Persiapan acara syukuran di rumah Indira telah selesai. Mereka masih duduk santai di ruang keluarga sambil menikmati es campur buatan Indira.
Tiba-tiba pintu rumah diketuk dari luar. Ali berlari ke depan untuk membuka pintu.
" Mbaaakkk..., ada tamu nih...!" kata Ali memanggil Indira dengan suara nyaring.
" Berisik banget sih Lo...," kata Indira sambil merapikan rambutnya dan melangkah ke ruang tamu.
Tiba di ruang tamu Indira tertegun melihat tamu yang datang. Beberapa saat saling tatap, lalu Indira mempersilakan tamu tersebut, yang ternyata adalah Aris, untuk duduk.
Ali lalu menyingkir ke dalam sambil tersenyum.
" Waahhh, akhirnya pulang juga nih pemilik hati Aku...," kata Aris menggombali Indira.
Indira tersenyum mendengar ucapan Aris.
" Kok dateng sekarang?, kan acaranya besok...," kata Indira sambil duduk di hadapan Aris.
" Aku kangen sama Kamu, nunggu besok kelamaan...," kata Aris spontan.

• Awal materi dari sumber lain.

Definition sim_init_no_device : outcome (World (kern := sim_no_device))  (LevelFilter * Z) :=
  sys_network_init (kern := sim_no_device) (at_ := sim_task) (envt := λ _ w, w)
    10 "10.0.5.3" "10.0.5.1" "255.255.255.0" false (Ok tt) None
    (boot (kern := sim_no_device) (at_ := sim_task) 100%Z 5%Z).

Lemma sys_network_init_always_zero_witness :
  let w := boot (kern := sim_no_device) (at_ := sim_task) 100%Z 5%Z in
  let w' := final w sim_init_no_device in
  sim_init_no_device = Done (Info, 0%Z) w' ∧ is_up (data (NIC w')) = false ∧ 0%Z = 0%Z.
Proof.
  intros w w'.
  assert (Hrun : sim_init_no_device = Done (Info, 0%Z) w')
    by (apply run_returns; vm_compute; reflexivity).
  split; [exact Hrun|]. split; [vm_compute; reflexivity|].
  exact (sys_network_init_always_zero (kern := sim_no_device) (at_ := sim_task)
           (envt := λ _ w, w) 10 "10.0.5.3" "10.0.5.1" "255.255.255.0" false (Ok tt) None
           w w' Info 0%Z Hrun).
Defined.
(** A computation that keeps the invariants of the thread keeps it, and time goes on. *)
Lemma wp_up {A} goal hs t0 (m : M World A) (Q : A → Prop) w :
  Moves (later goal) m → up hs t0 w →
  wp true m (λ a w', thread_inv hs w' ∧ Q a) (λ _ _, False) w →
  wp false m (λ _, calm threads_only) (λ _ _, True) w →
  wp true m (λ a w', up hs t0 w' ∧ later goal w w' ∧ Q a) (λ _ _, False) w.
Proof.
  intros Hm (_ & _ & Hone) Hwp Hc.
  eapply wp_conseq; [exact (wp_moves _ _ _ _ _ _ Hm (wp_and _ _ _ _ _ _ Hwp Hc))|cbv beta].
  intros a w' [[[Hi HQ] Hc'] Hl]. split_and!; [|done|done].
  split_and!; [done|done|]. intros t' Ht'. by apply Hone, Hl.
Qed.

Lemma wp_up_step {A} goal hs t0 (m : M World A) w :
  Moves (later goal) m → up hs t0 w →
  wp true m (λ _, step_inv hs w) (λ _ _, False) w →
  wp false m (λ _, calm threads_only) (λ _ _, True) w →
  wp true m (λ _ w', up hs t0 w' ∧ later goal w w') (λ _ _, False) w.
Proof.
  intros Hm Hup Hwp Hc. eapply wp_conseq; [apply (wp_up goal hs t0 m (λ _, True) w Hm Hup)|].
  - eapply wp_conseq; [apply (wp_thread_inv _ _ _ _ _ (proj1 Hup) Hwp)|]. by cbv beta.
  - done.
  - by intros a w' (? & ? & _).
Qed.

(** ** What stays calm *)

#[local] Abbreviation calm := (calm threads_only).

Lemma calm_ext w w' : NIC w' = NIC w → calm w → calm w'.
Proof. intros HN (nic & H & HP). exists nic. by rewrite HN. Qed.

Lemma calm_syscall c w : calm w → wp false (syscall c) (λ _, calm) (λ _ _, True) w.
Proof.
  intros Hc. unfold syscall. wp_run. set (w1 := set_klog _ w).
  eapply wp_conseq; [by apply (wp_interfere_calm threads_only quiet)|cbv beta]. by intros _ w' [? _].
Qed.

Lemma calm_unparked_swap tid b w :
  calm w → wp false (unparked_swap tid b) (λ _, calm) (λ _ _, True) w.
Proof.
  intros Hc. unfold unparked_swap. wp_run.
  eapply wp_conseq; [by apply (wp_interfere_calm threads_only quiet)|cbv beta].
  intros _ w' [Hc' _]. unfold wp, prim. by destruct (notifies w' !! tid).
Qed.

Lemma calm_unparked_store tid b w :
  calm w → wp false (unparked_store tid b) (λ _, calm) (λ _ _, True) w.
Proof.
  intros Hc. unfold unparked_store. wp_run.
  eapply wp_conseq; [by apply (wp_interfere_calm threads_only quiet)|cbv beta].
  intros _ w' [Hc' _]. by wp_run.
Qed.

Lemma calm_instant_now w : calm w → wp false instant_now (λ _, calm) (λ _ _, True) w.
Proof. intros Hc. unfold wp, instant_now. by destruct (clock_now (kernel w)). Qed.

Lemma calm_current_thread_notify w :
  calm w → wp false current_thread_notify (λ _, calm) (λ _ _, True) w.
Proof. intros Hc. unfold wp, current_thread_notify. by destruct (notifies w !! self w). Qed.

(** A critical section that leaves the interface in such a state. *)
Definition keeps_threads {A} (m : M World A) w : Prop :=
  wp false m (λ _ w', ∃ nic, NIC w' = mkNicMutex true false (Initialized nic) ∧
    threads_only (sockets nic)) (λ _ _, True) w.

Lemma calm_with_guard {A} (body : M World A) w :
  calm w →
  (∀ nic w1, NIC w1 = mkNicMutex true false (Initialized nic) → threads_only (sockets nic) →
     keeps_threads body w1) →
  wp false (with_guard body) (λ _, calm) (λ _ _, True) w.
Proof.
  intros Hc Hb. unfold with_guard, nic_lock, nic_acquire, guarded. wp_run.
  eapply wp_conseq; [by apply (wp_interfere_calm threads_only quiet)|cbv beta].
  intros _ w1 [(nic & HN & HP) _]. unfold wp, prim. rewrite HN; simpl.
  set (w2 := set_NIC _ w1).
  assert (HN2 : NIC w2 = mkNicMutex true false (Initialized nic)) by (simpl; by rewrite HN).
  specialize (Hb nic w2 HN2 HP). unfold keeps_threads, wp in Hb.
  destruct (body w2) as [a w3| | |]; try done. destruct Hb as (nic' & HN3 & HP3).
  exists nic'. simpl. by rewrite HN3.
Qed.

(** A round of the network thread is among the things that a quiet environment may do. *)
Lemma nic_thread_quiet fuel hs w :
  net_inv hs w → calm w →
  wp false (critical (nic_thread_body fuel)) (λ _ w', tasks w' = tasks w ∧ QUEUE w' = QUEUE w ∧
    locked (NIC w') = locked (NIC w) ∧ poisoned (NIC w') = poisoned (NIC w) ∧
    data_goes_on threads_only (data (NIC w)) (data (NIC w'))) (λ _ _, True) w.
Proof.
  intros (_ & _ & Hs & _) (nic & HN & HP). unfold critical, nic_acquire, guarded. wp_run.
  unfold wp, prim. rewrite HN in *; simpl in *. set (w1 := set_NIC _ w).
  set (hs' := λ h, is_Some (sockets_get (sockets nic) h)).
  assert (HN1 : NIC w1 = mkNicMutex true false (Initialized nic)) by (simpl; by rewrite HN).
  assert (Hcs : cs_inv hs' nic w1).
  { unfold cs_inv. rewrite HN1. split; [done|]. split; [done|]. split; [exact Hs|by intros h]. }
  assert (Htq : tasks w1 = tasks w ∧ QUEUE w1 = QUEUE w) by done. destruct Htq as [Ht1 Hq1].
  clearbody w1.
  cut (wp false (nic_thread_body fuel) (λ _ w', tasks w' = tasks w ∧ QUEUE w' = QUEUE w ∧
    ∃ nic', NIC w' = mkNicMutex true false (Initialized nic') ∧
      nic_goes_on threads_only nic nic') (λ _ _, True) w1).
  { unfold wp. destruct (nic_thread_body fuel w1) as [a w2| | |]; try done.
    intros (Ht & Hq & nic' & HN2 & Hgo). simpl. rewrite HN2. split_and!; [done..|].
    by exists nic'. }
  unfold nic_thread_body. wp_run. rewrite HN1. simpl. wp_run.
  eapply wp_conseq.
  { apply wp_and; [|apply (wp_instant_now_still false)].
    exact (wp_instant_now_cs false hs' nic w1 (λ _ _, True) Hcs). }
  cbv beta. intros now w2 [[Hcs2 _] (Ht2 & Hq2 & HN2)]. wp_run. eapply wp_conseq.
  { apply wp_and; [|by apply (wp_poll_common_still threads_only fuel); [|apply Hcs2]].
    eapply wp_mono; [by apply (wp_poll_common fuel false ltac:(done) hs')|by intros a w' H; exact H|done]. }
  cbv beta. intros nic' w3 [(Hw3 & [Hcs3 _] & _) (HP3 & _ & Ht3 & Hq3 & HN3)]. wp_run.
  split_and!; [congruence..|]. exists nic'. split.
  - unfold set_data, set_NIC; simpl. by rewrite HN3, HN2, HN1.
  - split_and!; [done|done|]. apply Hcs3.
Qed.
Lemma stack_fut_keeps {T} (f : Fut T) : stack_fut T f → moves_fut (R := keeps) f.
Proof. destruct 1; [apply connect_moves|apply accept_moves|apply close_moves]. Qed.

Section Follow.
Context {T : Type} (f : Fut T) (start : Instant) (timeout : option Duration).
Context (Hf : moves_fut (R := keeps) f).

(** What [block_on] does next, by the delay of the network. *)
Definition choice_of (delay : option Z) : Choice :=
  if should_block delay then Wait delay else Again.
Definition after_poll (c : Choice) : ParkPc :=
  match c with GiveUp => PcDone | Again => PcPoll | Wait d => PcSwap d end.

(** A pending poll, with whatever the loop chooses to do next. *)
Lemma pending_along c st w s st' w' :
  locked (NIC w) = false → shows w s → pc s = PcPoll →
  fut_poll f st (ThreadWaker tid) w = Done (st', Pending) w' →
  ∃ s', arrives s w' s' (after_poll c) ∧ seen s' = events s' ∧ ∀ need, events s' < need →
    along (fut_poll f st (ThreadWaker tid)) (thread need) w s (st', Pending) w' s'.
Proof.
  intros Hl Hs Hpc Hd.
  destruct (keeps_along _ w s _ w' (Hf _ _) Hl Hs Hd) as (s1 & (_ & Hs1 & s2 & ? & H1 & <- & H2) & Ha).
  destruct Ha as (Hl1 & _ & Hpc1 & He). rewrite Hpc in Hpc1.
  destruct s1 as [p u n e sw ca k]. simpl in *. subst p.
  exists (mkParkState (after_poll c) u e e sw ca k).
  split_and!; [by split_and!|done|]. intros need Hneed. split_and!; [done|done|].
  eexists _, _. split_and!; [by etrans| |done]. exists c. simpl in *.
  by rewrite (proj2 (Nat.leb_gt _ _) Hneed).
Qed.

" Tapi Aku ga bisa nemenin Kamu, lagi repot...," kata Indira memberi alasan sambil memalingkan wajahnya karena malu.
" Aku bisa bantuin sesuatu ga...?" tanya Aris setengah memaksa.
" Mmm...," ucapan Indira terputus oleh kehadiran ayah dan ibunya.
" Bisa...," kata ayah memotong ucapan Indira.
" Ngedekor ruangan bareng Mas Amar...," sambung ibu.
Aris dan Indira pun menoleh. Aris segera berdiri menghampiri kedua orangtua Indira dan mencium punggung tangan mereka bergantian.
" Apa kabar Pak, Bu, sehat kan...?" tanya Aris sopan.
" Alhamdulillah sehat..., gimana kabar Kamu, udah lama ga kesini...," kata ayah Indira sambil menepuk pundak Aris.
" Ayah nih, gimana mau kesini, kan Diranya ga disini...," sindir ibu Indira ramah.
Aris tertawa membenarkan ucapan ibu Indira.
Tak lama ketiga saudara laki-laki Indira keluar sambil membawa keranjang berisi perlengkapan dekorasi. Amar dan Adi menyalami Aris. Lalu mereka berempat pun mulai sibuk mendekorasi ruangan supaya terlihat lebih bagus.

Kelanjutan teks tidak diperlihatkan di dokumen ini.